Wednesday, June 12, 2024

The Ugly American (George Englund, 1963)

 

George Englund’s The Ugly American might have turned out to be a memorable instance of an inexperienced director biting off more than he could reasonably hope to have chewed: a complex political-charged South East Asian narrative with major logistical demands, built around Marlon Brando in one of his most waywardly uncooperative periods. Given the challenges, the result remains at least respectable, albeit limited by any amount of over-compression and simplification. Brando is MacWhite, the newly-appointed ambassador to “Sarkan” (largely shot in Thailand), his qualifications based in part on a long friendship with anti-government activist Deong: at his confirmation hearing he defends Deong against charges of being a Communist (and in turn of leading a potential military uprising) but later changes his mind and accordingly adjusts his policy positions in a pro-Government direction, before dramatic events and realizations change his perspective yet again. Brando is laconic and amused at times, steely and resolute at others; he’s inherently fascinating at every turn, while failing to make MacWhite particularly credible or comprehensible as a human being, let alone one who might plausibly be nominated as an ambassador.

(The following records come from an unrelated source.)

(** C9.  A command line the parser accepts carries a framework among
    flask, fastapi and django, whatever way argparse matched the option
    strings; for such a value [_get_exec_start] returns a command, so its
    last branch is not taken.  [main] passes that very framework on, so in
    every run of [deploy_api] started from the command line either the
    preparation raises, before the launch command is asked for, or the
    launch command is settled and the line that follows it is printed (after
    which the unit template fails on [PATH]); and when the dependency check,
    the virtual environment and the preparation succeed, [main] ends with
    that line and the report of the [KeyError], not with an unsupported
    framework. *)
Theorem cli_framework_is_supported :
  forall recognise int_of_string argv args,
    Cli.parse_args recognise int_of_string argv = inl args ->
    In args.(Cli.framework) ["flask"; "fastapi"; "django"]
    /\ (forall project_path venv_path port workers timeout,
          exists command,
            _get_exec_start args.(Cli.framework) project_path venv_path
              port workers timeout = Ok command)
    /\ (Cli.request_of args).(framework) = args.(Cli.framework)
    /\ (forall h t,
          match prepare h (Cli.request_of args) t with
          | (Ok _, t') =>
              deploy_api h (Cli.request_of args) t
              = (Raise (KeyError "PATH"),
                 t' ++ [configuring args.(Cli.port) args.(Cli.workers)])
          | (Raise e, t') =>
              deploy_api h (Cli.request_of args) t = (Raise e, t')
          end)
    /\ (forall h before t1 prepared t2,
          Cli.check_dependencies h args.(Cli.verbose)
            (snd (Cli.banner before) ++ [started args]) = (Ok true, t1) ->
          isdir h t1 (path_join args.(Cli.project_path) args.(Cli.venv_name))
          = true ->
          prepare h (Cli.request_of args) (t1 ++ [venv_found args])
          = (Ok prepared, t2) ->
          Cli.main h recognise int_of_string argv before
          = (1, t2 ++ [configuring args.(Cli.port) args.(Cli.workers)]
                   ++ error_report h args (KeyError "PATH"))).
Proof.
  intros recognise int_of_string argv args P.
  pose proof (parse_args_framework recognise int_of_string argv args P) as H.
  assert (In args.(Cli.framework) ["fastapi"; "flask"; "django"]) as H'.
  { simpl in *. tauto. }
  split; [exact H|]. split; [intros; by apply supported_exec_start|].
  split; [done|]. split.
  - intros h t. by apply (deploy_api_supported h (Cli.request_of args)).
  - intros h before t1 prepared t2. by apply main_reaches_render.
Qed.

Lemma cli_framework_is_supported_witness :
  In sample_args.(Cli.framework) ["flask"; "fastapi"; "django"]
  /\ (exists command,
        _get_exec_start sample_args.(Cli.framework) "/srv/shop" "/srv/shop/venv"
          8000 2 120 = Ok command)
  /\ exists t2,
       Cli.main willing_host sample_recognise sample_int sample_argv []
       = (1, t2 ++ [configuring 8000 2]
                ++ error_report willing_host sample_args (KeyError "PATH")).
Proof.
  assert (Cli.parse_args sample_recognise sample_int sample_argv = inl sample_args)
    as P by (vm_compute; reflexivity).
  split; [|split].
  - apply (cli_framework_is_supported sample_recognise sample_int sample_argv
             sample_args P).
  - apply (cli_framework_is_supported sample_recognise sample_int sample_argv
             sample_args P).
  - eexists.
    eapply (proj2 (proj2 (proj2 (proj2
              (cli_framework_is_supported sample_recognise sample_int sample_argv
                 sample_args P)))) willing_host []).
    + vm_compute. reflexivity.
    + reflexivity.
    + vm_compute. reflexivity.
Defined.

(** C10.  The comment test looks at the line as read: white space before
    the [#] makes the line an assignment like any other, which gives a
    directive when there is an [=] after the [#] and an unpacking error
    when there is none.  A line that is not blank, does not start with
    [#] and has no [=] makes the whole reading fail with that
    [ValueError], wherever it stands in the file, and [read_environment]
    raises it once the file is read. *)
Theorem comment_detection_uses_raw_line :
  (forall ws rest,
     ws <> "" -> all_space ws = true ->
     startswith (ws +:+ "#" +:+ rest) "#" = false
     /\ is_assignment (ws +:+ "#" +:+ rest) = true
     /\ environment_line (ws +:+ "#" +:+ rest)
        = if contains_char "=" rest
          then Ok (directive (strip ("#" +:+ rest)))
          else Raise unpack_error)
  /\ (forall lines line acc,
        In line lines ->
        strip line <> "" -> startswith line "#" = false ->
        contains_char "=" line = false ->
        load_environment acc lines = Raise unpack_error)
  /\ (forall h project_path env_file t content line,
        given (Some env_file) = true ->
        isfile h t (path_join project_path env_file) = true ->
        read_text h
          (t ++ [logged ("Loading environment variables from " +:+ env_file)])
          (path_join project_path env_file) = Ok content ->
        In line (file_lines content) ->
        strip line <> "" -> startswith line "#" = false ->
        contains_char "=" line = false ->
        fst (read_environment h project_path (Some env_file) t)
        = Raise unpack_error).
Proof.
  split; [|split].
  - intros ws rest Hne Hws.
    pose proof (is_assignment_indented ws rest Hne Hws) as Ha.
    split; [|split; [done|]].
    + unfold is_assignment in Ha. apply andb_true_iff in Ha as [_ Ha].
      by apply negb_true_iff in Ha.
    + rewrite environment_line_spec, Ha.
      rewrite contains_char_app. change ("#" +:+ rest) with (String "#" rest).
      assert (contains_char "=" ws = false) as ->.
      { clear -Hws. induction ws as [|c ws IH]; [done|]. simpl in *.
        apply andb_true_iff in Hws as [Hc Hws]. rewrite (IH Hws).
        destruct (Ascii.eqb c "=") eqn:E; [|done].
        apply Ascii.eqb_eq in E as ->. vm_compute in Hc. discriminate. }
      simpl. unfold strip at 1. rewrite lstrip_space_app by done. done.
  - intros lines line acc Hin Hs Hc He.
    apply (load_environment_bad_line lines line); [done| |done].
    by apply is_assignment_true.
  - intros h project_path env_file t content line Hg Hf Hr Hin Hs Hc He.
    unfold read_environment. unfold bind at 1. rewrite Hg. unfold ask at 1.
    unfold the. cbn [default from_option]. unfold id.
    rewrite Hf. unfold bind at 1. unfold _log at 1. cbn [orb].
    unfold print, emit. unfold bind at 1. unfold lift at 1.
    unfold logged in Hr. rewrite Hr. unfold lift. cbn [fst].
    apply (load_environment_bad_line _ line); [done| |done].
    by apply is_assignment_true.
Qed.

Lemma comment_detection_uses_raw_line_witness :
  startswith ("  " +:+ "#" +:+ " comment") "#" = false
  /\ is_assignment ("  " +:+ "#" +:+ " comment") = true
  /\ environment_line ("  " +:+ "#" +:+ " comment")
     = if contains_char "=" " comment"
       then Ok (directive (strip ("#" +:+ " comment")))
       else Raise unpack_error.
Proof.
  apply (proj1 comment_detection_uses_raw_line "  " " comment").
  - discriminate.
  - reflexivity.
Defined.

(** * Further properties *)

(** ** White space *)







(** ** Rendering *)

Lemma convert_ok_iff template ts (mapping : gmap string value) :
  (exists out, convert template ts mapping = Ok out)
  <-> well_formed ts = true
      /\ forall k, In k (placeholders ts) -> is_Some (mapping !! k).
Proof.
  induction ts as [|t ts IH]; simpl.
  - split; [done|eauto].
  - assert (forall s, (exists out, cons_text s (convert template ts mapping) = Ok out)
                      <-> exists out, convert template ts mapping = Ok out) as Hcons.
    { intros s. destruct (convert template ts mapping); simpl;
        split; eauto; by intros [? ?]. }
    destruct t as [c| |name|name|pos]; simpl.
    + by rewrite Hcons, IH.
    + by rewrite Hcons, IH.
    + destruct (mapping !! name) as [v|] eqn:E.
      * rewrite Hcons, IH. split; intros [W H]; (split; [done|]).
        -- intros k [<- | Hk]; [by rewrite E|auto].
        -- auto.
      * split; [by intros [? ?]|]. intros [_ H].
        destruct (H name (or_introl eq_refl)) as [v Hv]. congruence.
    + destruct (mapping !! name) as [v|] eqn:E.
      * rewrite Hcons, IH. split; intros [W H]; (split; [done|]).
        -- intros k [<- | Hk]; [by rewrite E|auto].
        -- auto.
      * split; [by intros [? ?]|]. intros [_ H].
        destruct (H name (or_introl eq_refl)) as [v Hv]. congruence.
    + split; [by intros [? ?]|by intros [? _]].
Qed.

Lemma convert_contains template ts (mapping : gmap string value) out k v :
  convert template ts mapping = Ok out ->
  In k (placeholders ts) -> mapping !! k = Some v ->
  exists before after, out = before +:+ str v +:+ after.
Proof.
  revert out. induction ts as [|t ts IH]; intros out; simpl; [done|].
  assert (forall s out', cons_text s (convert template ts mapping) = Ok out' ->
            In k (placeholders ts) -> mapping !! k = Some v ->
            exists before after, out' = before +:+ str v +:+ after) as Hcons.
  { intros s out' E Hin Hk. destruct (convert template ts mapping) as [rest|]; [|done].
    simpl in E. injection E as <-.
    destruct (IH rest eq_refl Hin Hk) as (b & a & ->).
    exists (s +:+ b), a. by rewrite app_assoc_s. }
  destruct t as [c| |name|name|pos]; simpl; eauto.
  - destruct (mapping !! name) as [w|] eqn:E; [|done].
    intros Hout [<- | Hin] Hk; [|eauto].
    destruct (convert template ts mapping) as [rest|]; [|done].
    simpl in Hout. injection Hout as <-. exists "", rest.
    rewrite E in Hk. by injection Hk as ->.
  - destruct (mapping !! name) as [w|] eqn:E; [|done].
    intros Hout [<- | Hin] Hk; [|eauto].
    destruct (convert template ts mapping) as [rest|]; [|done].
    simpl in Hout. injection Hout as <-. exists "", rest.
    rewrite E in Hk. by injection Hk as ->.
  - done.
Qed.



(** X2.  Rendering gives a text exactly when every dollar sign of the
    template starts a placeholder and the mapping has every key the
    template asks for. *)
Theorem render_succeeds_iff :
  forall template (mapping : gmap string value),
    (exists out, substitute template mapping = Ok out)
    <-> well_formed (tokens template) = true
        /\ forall k, In k (placeholders (tokens template)) ->
                     is_Some (mapping !! k).
Proof. intros. apply convert_ok_iff. Qed.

The character goes through whiplash-inducing changes of perspective, making up major US policy seemingly on the fly, which does of course succeed in conveying the arbitrary nature of international realpolitik, the malleability of the concepts of allies and adversaries; MacWhite’s final address pointedly underlines that the US’s choices in this regard don’t consistently reflect its founding values (and the movie’s final shot succinctly indicates that plenty of people just don’t care). The film handles the chaotic spectacle ably enough, and if nothing else is an intriguing historical reference point: for instance, MacWhite’s proposal to reroute a so-called Freedom Road through the largely unspoiled north of the country and open up “economic development” doesn’t arouse an iota of environmentally-minded objection.